Dugaan Menguasai Lahan Bersertifikat Milik Warga “Kepala Desa Sijambur di Laporkan Ke Polres Samosir”

Suaramedannews.com, Samosir – Dugaan Menguasai lahan yang sudah bersertifikat oleh Kepala Desa Sijambur berujung pelaporan oleh pemilik lahan ke Polres Samosir.

Hal ini sesuai dengan laporan korban ke Polres Samosir dengan Nomor LP/GAR/B/5/VI/2023/SPKT/POLRES SAMOSIR/POLDA SUMATETA UTARA. Tanggal 30 Juli 2023.

Dalam laporan korban Hilman Naibaho kepada Polres Samosir menjelaskan sebelumnya pada hari Senin, 29 Mei 2023 korban melakukan mediasi ke kantor Desa Sijambur, Kec.Ronggur Nihuta dan di hadiri oleh (JN) selaku Kepala Desa Sijambur dan di hadiri juga oleh perangkat Desa Sijambur, tujuan dari Mediasi tersebut untuk membahas permasalahan pendirian bangunan gedung Posyandu dan gedung PAUD yang terletak di Dusun Melati, Desa Sijambur, Kec. Ronggur Nihuta.

Dari penjelasan Hilman Naibaho Bangunan yang berdiri megah tersebut berdiri di tanah miliknya yang sudah bersertifikat.

Hilman Naibaho juga mengatakan dalam pertemuan Mediasi tersebut pihak Kepala Desa Sijambur (JN) menolak mengembalikan lahan miliknya.

Lanjut, Hilman Naibaho kembali menjelaskan, jika sebelumnya benar ada kesepakatan dirinya dengan (JN) atas lahan yang akan dibangun Posyandu dan PAUD dengan kesepakatan pihak Kepala Desa (JN) akan menggantikan Lahan yang luasnya sama dengan yang akan di bangun Posyandu dan PAUD dengan lahan milik (JN).

“Awalnya benar ada kesepakatan saya dengan (JN) agar saya mau mengizinkan lahan saya untuk dibangun Posyandu dan PAUD, namun berjalannya waktu Lahan yang di janjikan (JN) untuk pengganti lahan saya, tidak ditepati (JN), dan tentang perjanjian itu saya juga punya Saksi 4 orang yaitu Viktor Naibaho, Kiber Naibaho, Kasman Naibaho, dan Tomu Raja Tamba mereka lah yang menjadi saksi pada saat buat kesepakatan itu”jelas Hilaman Sabtu,(08/07/2023)

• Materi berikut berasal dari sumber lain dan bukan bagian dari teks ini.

(* ===== verification/CliProperties.v ===== *)
(** * What the command line promises

    The program ends with one of two exit codes; it asks only proper things of the
    app, at most once, and leaves no lease open. *)

From S2P Require Import Prelude Errors Time Utf8 Text Paths Model Json Protocol ProtocolReference Redact Runner Calls Commands.
From S2P Require Import CommandsProperties Integrate IntegrateProperties McpTools Mcp McpProperties Cli.
Local Open Scope Z_scope.

Section cli.
Context (ask : forall A, cli_call A -> list (call_event cli_call) -> A).
Context `{TextCrates, SerdeJson, SerdeJsonPretty, TomlEdit, McpArguments}.
Abbreviation log := (list (call_event cli_call)) (only parsing).

(** Nothing was asked; and the log of a command that asked at most once, and was proper. *)
Definition silent (l : log) : Prop := open_leases l = [] /\ exchanges l = [].
Lemma silent_closed : closed_under (@neutral) silent.
Proof. intros A c a l Hc [Ho Hx]. by destruct c. Qed.
Lemma silent_requests caller client l : silent l -> every_request (proper_request caller client) l.
Proof.
  intros [_ Hx]. induction l as [|[A c a] l IH]; [done|]. cbn in Hx |- *. apply app_eq_nil in Hx as [Hc Hx].
  destruct c; try by apply IH. done.
Qed.
Definition asked_once (leases : list Lease) (client : Uuid) (request : RpcRequest) (answer : LResult RpcResponse) (l : log) : Prop :=
  open_leases l = leases /\ every_request (proper_request Cli client) l /\ exchanges l = [(request, answer)].
Lemma asked_once_closed leases client request answer : closed_under (@neutral) (asked_once leases client request answer).
Proof. intros A c a l Hc (Ho & Hr & Hx). by destruct c. Qed.

(** What became of a method: refused without a request, or asked once. *)
Definition succeeded (answer : LResult RpcResponse) : Prop :=
  exists response, answer = Ok response /\ error_details response = None /\ is_Some (response_result response).
Definition outcome_of (m : RpcMethod) (r : LResult (result CliFailure unit)) (l : log) : Prop :=
  (silent l /\ exists e, r = Ok (Err (Service e))) \/
  exists client request answer f, asked_once [] client request answer l /\ method request = m /\ r = Ok f /\
    (f = Ok tt -> succeeded answer) /\ (forall e, answer = Err e -> f = Err (Service e)).

Lemma render_response_only response : asks_only (@neutral) (render_response ask response).
Proof. unfold render_response. do 3 (apply asks_only_bind; [eauto with asks_only|]; intros ?). eauto with asks_only. Qed.
Lemma locally_only {A} (m : Asks cli_call A) : asks_only (@neutral) m -> asks_only (@neutral) (locally m).
Proof. intros Hm. unfold locally. apply asks_only_bind; eauto with asks_only. Qed.

(** The exchange, while the lease, if there is one, is open. *)
Definition settled (answer : LResult RpcResponse) (f : result CliFailure unit) : Prop :=
  (f = Ok tt -> succeeded answer) /\ (forall e, answer = Err e -> f = Err (Service e)).
Lemma call_request_wp request client leases l :
  open_leases l = leases -> exchanges l = [] -> every_request (proper_request Cli client) l ->
  proper_request Cli client request l ->
  os_wp (call_request ask request)
    (fun r l' => exists answer f, asked_once leases client request answer l' /\ r = Ok f /\ settled answer f) l.
Proof.
  intros Ho Hx Hr Hp. unfold call_request. ask_step. apply os_wp_perform. intros answer _. cbv beta iota.
  assert (Ha : asked_once leases client request answer (Event (CallApp request) answer :: l)).
  { split; [done|]. split; [by split|]. cbn. by rewrite Hx. }
  destruct answer as [response|e]; [|].
  2: { ask_step. exists (Err e), (Err (Service e)). split; [exact Ha|]. split; [done|]. by split; [|intros ? [= ->]]. }
  destruct (error_details response) as [[c d]|] eqn:Hd.
  { ask_step. exists (Ok response). eexists. split; [exact Ha|]. by split. }
  unfold locally. ask_step. ask_step.
  destruct (response_result response) as [result|] eqn:Hres.
  - eapply os_wp_mono; [eapply asks_only_wp; [apply render_response_only|apply asked_once_closed|exact Ha]|].
    intros r l' Hl'. ask_step. exists (Ok response). eexists. split; [exact Hl'|]. split; [done|]. split; [|done].
    intros _. exists response. by rewrite Hres.
  - unfold render_response. rewrite Hres. do 2 ask_step; [done|]. ask_step. exists (Ok response). eexists. split; [exact Ha|]. by split.
Qed.

Lemma cli_label_ok : name_ok "Ladon CLI".
Proof. split; [by vm_compute|]. by apply (bool_decide_unpack _). Qed.

Lemma call_and_render_wp m l :
  silent l -> valid_run Cli m -> os_wp (call_and_render ask m) (outcome_of m) l.
Proof.
  intros Hl Hm. unfold call_and_render. do 2 (ask_step; apply os_wp_perform; intros ? _; cbv beta iota).
  match goal with |- context [Event FreshUuid ?c :: Event FreshUuid ?r :: l] => rename c into client, r into id end.
  match goal with |- os_wp _ _ ?x => assert (Hs : silent x) by (do 2 (apply silent_closed; [exact I|]); exact Hl); revert Hs; generalize x end.
  clear Hl l. intros l Hl.
  set (request := {| request_version := _ |}).
  assert (Hv : validate_request request = Ok tt) by (apply (valid_request_accepted client Cli); [apply cli_label_ok|done]).
  assert (Hdone : forall leases l', open_leases l' = leases -> exchanges l' = [] -> every_request (proper_request Cli client) l' ->
    (needs_session m = true -> leased client l') ->
    os_wp (call_request ask request)
      (fun r l' => exists answer f, asked_once leases client request answer l' /\ r = Ok f /\ settled answer f) l').
  { intros leases l' Ho Hx Hr Hn. by apply call_request_wp. }
  ask_step. unfold open_lease. destruct (needs_session m) eqn:Hn.
  - ask_step. apply os_wp_perform. intros [lease|e] _; cbv beta iota; do 2 ask_step.
    2: { left. split; [|by eexists]. destruct Hl as [Ho Hx]. by split. }
    eapply os_wp_mono.
    { apply (Hdone [lease]); [cbn; by rewrite (proj1 Hl)|apply Hl|exact (silent_requests Cli client l Hl)|].
      intros _. exists lease, "Ladon CLI". split; [cbn; by rewrite (proj1 Hl)|by left]. }
    intros r l' (answer & f & (Ho & Hr & Hx) & -> & Hf). ask_step. apply os_wp_perform. intros [] _. ask_step. right.
    exists client, request, answer, f. split; [split; [cbn; by rewrite Ho; cbn; rewrite Z.eqb_refl|by split]|].
    split; [done|]. split; [done|]. exact Hf.
  - do 2 ask_step. eapply os_wp_mono.
    { apply (Hdone []); [apply Hl|apply Hl|exact (silent_requests Cli client l Hl)|done]. }
    intros r l' (answer & f & Ha & -> & Hf). ask_step. apply os_wp_ret. cbv beta iota. ask_step. right.
    exists client, request, answer, f. split; [exact Ha|]. split; [done|]. split; [done|]. exact Hf.
Qed.

(** The end of the program: the errors that are told and the exit code. *)
Definition report_outcome (outcome : result CliFailure unit) : Asks cli_call Z :=
  match outcome with
  | Ok _ => mret 0
  | Err failure =>
    perform ask (WriteErrors (error_line failure));;
    if guided failure then perform ask (WriteErrors (bytes_of LOCAL_SERVICE_RECOVERY_GUIDANCE ++ [zb 10]));; mret 2
    else mret 2
  end.
Lemma execute_cli_eq arguments stdin : execute_cli ask arguments stdin = execute ask arguments stdin ≫= report_outcome.
Proof. reflexivity. Qed.
Definition guidance_told (l : log) : Prop :=
  exists a, Event (WriteErrors (bytes_of LOCAL_SERVICE_RECOVERY_GUIDANCE ++ [zb 10])) a ∈ l.
Lemma report_outcome_wp P outcome l :
  closed_under (@neutral) P -> P l ->
  os_wp (report_outcome outcome)
    (fun r l' => P l' /\ (r = Ok 0 /\ outcome = Ok tt \/ r = Ok 2 /\ exists f, outcome = Err f /\ (guided f = true -> guidance_told l'))) l.
Proof.
  intros HP Hl. unfold report_outcome. destruct outcome as [[]|f]; [ask_step; split; [done|by left]|].
  ask_step. apply os_wp_perform. intros a _. cbv beta iota.
  destruct (guided f) eqn:Hg.
  - ask_step. apply os_wp_perform. intros b _. cbv beta iota. ask_step. split; [do 2 (apply HP; [exact I|]); exact Hl|]. right. split; [done|].
    exists f. split; [done|]. intros _. exists b. by left.
  - ask_step. split; [by apply HP|]. right. split; [done|]. exists f. by split; [|rewrite Hg].
Qed.

(** Nothing improper was asked and nothing is left open. *)
Definition proper (l : log) : Prop :=
  open_leases l = [] /\ exists caller client, every_request (proper_request caller client) l.
Lemma proper_closed : closed_under (@neutral) proper.
Proof. intros A c a l Hc (Ho & caller & client & Hr). split; [by destruct c|]. exists caller, client. by destruct c. Qed.
Lemma silent_proper l : silent l -> proper l.
Proof. intros Hl. split; [apply Hl|]. exists Cli, 0. by apply silent_requests. Qed.
Lemma outcome_proper m r l : outcome_of m r l -> (exists o, r = Ok o) /\ proper l.
Proof.
  intros [[Hl [e ->]]|(client & request & answer & f & (Ho & Hr & _) & _ & -> & _)];
    (split; [by eexists|]); [by apply silent_proper|]. split; [done|]. by exists Cli, client.
Qed.
Lemma silent_nil : silent [].
Proof. done. Qed.
Lemma execute_run_wp rest (Q : LResult (result CliFailure unit) -> log -> Prop) :
  (forall m r l, outcome_of m r l -> is_run m = true -> Q r l) -> (forall e l, silent l -> Q (Ok (Err (Local e))) l) ->
  os_wp (m ← attempt (parse_run ask rest Cli);
         match m with Ok m => call_and_render ask m | Err e => mret (Err (Local e)) end) Q [].
Proof.
  intros HOk HErr. do 2 ask_step. eapply os_wp_mono; [by apply (parse_run_wp _ _ _ silent); [apply silent_closed|]|].
  intros [m|e] l [Hl Hm]; [|by apply HErr]. destruct (Hm m eq_refl) as [Hv Hr].
  eapply os_wp_mono; [by apply call_and_render_wp|]. intros r l' Ho. by apply (HOk m).
Qed.

Lemma execute_proper arguments stdin : os_wp (execute ask arguments stdin) (fun r l => (exists o, r = Ok o) /\ proper l) [].
Proof.
  assert (Hlocal : forall e l, silent l ->
    (exists o, (Ok (Err (Local e)) : LResult (result CliFailure unit)) = Ok o) /\ proper l)
    by (intros e l Hl; split; [by eexists|by apply silent_proper]).
  unfold execute. destruct (tail arguments) as [|command rest]; [by apply Hlocal|].
  do 3 (destruct (bool_decide _ && _); [eapply os_wp_mono; [by apply call_and_render_wp|]; intros r l; apply outcome_proper|]).
  destruct (bool_decide _).
  { apply execute_run_wp; [intros m r l Ho _; by apply (outcome_proper m r)|]. intros e l. apply Hlocal. }
  destruct (bool_decide _ && _); [|destruct (bool_decide _); [|by apply Hlocal]]; unfold locally; do 2 ask_step.
  - eapply os_wp_mono; [apply serve_mcp_finishes|]. intros r l (client & Ho & Hr). ask_step.
    split; [by eexists|]. split; [done|]. by exists Mcp, client.
  - eapply os_wp_mono; [eapply asks_only_wp; [apply execute_integration_only|apply proper_closed|by apply silent_proper]|].
    intros r l Hl. ask_step. split; [by eexists|done].
Qed.

(** C20. Whatever the command line, the input of the MCP server and the answers of the system
    and of the app are, the program ends with exit code 0 or 2, and asked nothing improper of
    the app: each request carries the session identifier of this program, passes the
    validation that the app makes, a run passes the validation of run requests, and a
    run or a list is asked only while a lease of that session is open.  No lease is left
    open, on an error either. *)
Theorem cli_is_proper arguments stdin :
  os_wp (execute_cli ask arguments stdin) (fun r l => (r = Ok 0 \/ r = Ok 2) /\ proper l) [].
Proof.
  rewrite execute_cli_eq. ask_step. eapply os_wp_mono; [apply execute_proper|].
  intros r l [[o ->] Hl]. eapply os_wp_mono; [by apply report_outcome_wp; [apply proper_closed|]|].
  intros r l' [Hp Hr]. split; [|done]. by destruct Hr as [[-> _]|[-> _]]; [left|right].
Qed.

Lemma exchanges_closed x : closed_under (@neutral) (fun l => exchanges l = x).
Proof. intros A c a l Hc Hl. by destruct c. Qed.
Lemma execute_asks_once program command rest stdin :
  command ∈ ["status"; "list"; "lock"; "run"] ->
  os_wp (execute ask (program :: command :: rest) stdin)
    (fun r l => exchanges l = [] /\ (exists f, r = Ok (Err f)) \/
       exists request answer f, exchanges l = [(request, answer)] /\ r = Ok f /\ settled answer f) [].
Proof.
  intros Hc.
  assert (Hout : forall m r l, outcome_of m r l ->
    exchanges l = [] /\ (exists f, r = Ok (Err f)) \/
    exists request answer f, exchanges l = [(request, answer)] /\ r = Ok f /\ settled answer f).
  { intros m r l [[[_ Hx] [e ->]]|(client & request & answer & f & (_ & _ & Hx) & _ & -> & Hs)].
    - left. split; [done|by eexists].
    - right. by exists request, answer, f. }
  assert (Hlocal : forall e l, silent l ->
    exchanges l = [] /\ (exists f, (Ok (Err (Local e)) : LResult (result CliFailure unit)) = Ok (Err f)) \/
    exists request answer f, exchanges l = [(request, answer)] /\ (Ok (Err (Local e)) : LResult (result CliFailure unit)) = Ok f /\ settled answer f).
  { intros e l [_ Hx]. left. split; [done|by eexists]. }
  unfold execute. cbn [tail]. rewrite !elem_of_cons in Hc.
  destruct Hc as [->|[->|[->|[->|Hc]]]]; [..|by apply not_elem_of_nil in Hc].
  4: { apply (execute_run_wp rest); [intros m r l Ho _; by apply (Hout m)|]. intros e l. apply Hlocal. }
  all: cbn -[call_and_render]; destruct (bool_decide (rest = [])); [|by apply Hlocal];
    (eapply os_wp_mono; [by apply call_and_render_wp|]; intros r l; apply Hout).
Qed.

(** A command that asks the app does so at most once: nothing is retried.  It reports success
    only if the app was asked and answered with a result; and when the answer was lost the
    user is told not to repeat the command blindly. *)
Theorem commands_ask_once program command rest stdin :
  command ∈ ["status"; "list"; "lock"; "run"] ->
  os_wp (execute_cli ask (program :: command :: rest) stdin)
    (fun r l => exchanges l = [] /\ r = Ok 2 \/
       exists request answer, exchanges l = [(request, answer)] /\ (r = Ok 0 -> succeeded answer) /\
         (forall e, answer = Err e -> needs_user_recovery e = true -> r = Ok 2 /\ guidance_told l)) [].
Proof.
  intros Hc. rewrite execute_cli_eq. ask_step. eapply os_wp_mono; [by apply execute_asks_once|].
  intros r l [(Hx & e & ->)|(request & answer & f & Hx & -> & Hs & He)].
  - eapply os_wp_mono; [by apply (report_outcome_wp (fun l => exchanges l = [])); [apply exchanges_closed|]|].
    intros r l' [Hx' [[_ [=]]|[-> _]]]. by left.
  - eapply os_wp_mono; [by apply (report_outcome_wp (fun l => exchanges l = [(request, answer)])); [apply exchanges_closed|]|].
    intros r l' [Hx' Hr]. right. exists request, answer. split; [done|]. destruct Hr as [[-> ->]|(-> & e & -> & Hg)].
    + split; [by intros _; apply Hs|]. intros e Ha. by specialize (He e Ha).
    + split; [done|]. intros e' Ha Hn. specialize (He e' Ha) as [= ->]. split; [done|]. apply Hg. cbn. by rewrite Hn.
Qed.
End cli.

Lemma commands_ask_once_witness :
  os_wp (execute_cli (H3 := example_arguments) example_ask ["ladon"; "run"; "--"; "cargo"] {| unread := []; broken := false |})
    (fun r l => exchanges l = [] /\ r = Ok 2 \/
       exists request answer, exchanges l = [(request, answer)] /\ (r = Ok 0 -> succeeded answer) /\
         (forall e, answer = Err e -> needs_user_recovery e = true -> r = Ok 2 /\ guidance_told l)) [].
Proof. apply (commands_ask_once example_ask "ladon" "run" ["--"; "cargo"]). set_solver. Defined.
Example example_command_is_asked :
  (execute_cli (H3 := example_arguments) example_ask ["ladon"; "run"; "--"; "cargo"] {| unread := []; broken := false |} []).1 = Some (Ok 2)
  /\ length (exchanges (execute_cli (H3 := example_arguments) example_ask ["ladon"; "run"; "--"; "cargo"]
       {| unread := []; broken := false |} []).2) = 1%nat.
Proof. vm_compute. by split. Qed.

“Atas hal itu saya meminta lahan saya di kembalikan kepada saya, namun (JN) bersikeras tidak mau mengembalikannya, akhirnya selaku warga yang baik, saya meminta keadilan dengan cara membuat laporkan ini ke pihak Polres Samosir” kata Hilman Naibaho kembali

Hilman juga berharap agar Pihak Polres Samosir bisa secepatnya memproses permasalahan yang di alaminya

“Saya meminta agar Polres Samosir bisa serius dengan permasalahan saya, karena saya sudah punya bukti yang cukup untuk ini semua” Harap Hilman Naibaho

Baca Juga : Luar Biasa Kepala Desa Sijambur Diduga Serobot Lahan Milik OP.Kudin Naibaho Yang Sudah Bersertifikat Hak Milik

Menanggapi begitu banyaknya persoalan lahan di Kab.Samosir Yudi Irsandi Sikumbang SH yang juga Praktisi Hukum PERADI mengatakan Tentang dugaan Penyerobotan lahan milik warga yang sudah bersertifikat Itu jelas pelanggaran hukum.Sabtu,(08/07/2023)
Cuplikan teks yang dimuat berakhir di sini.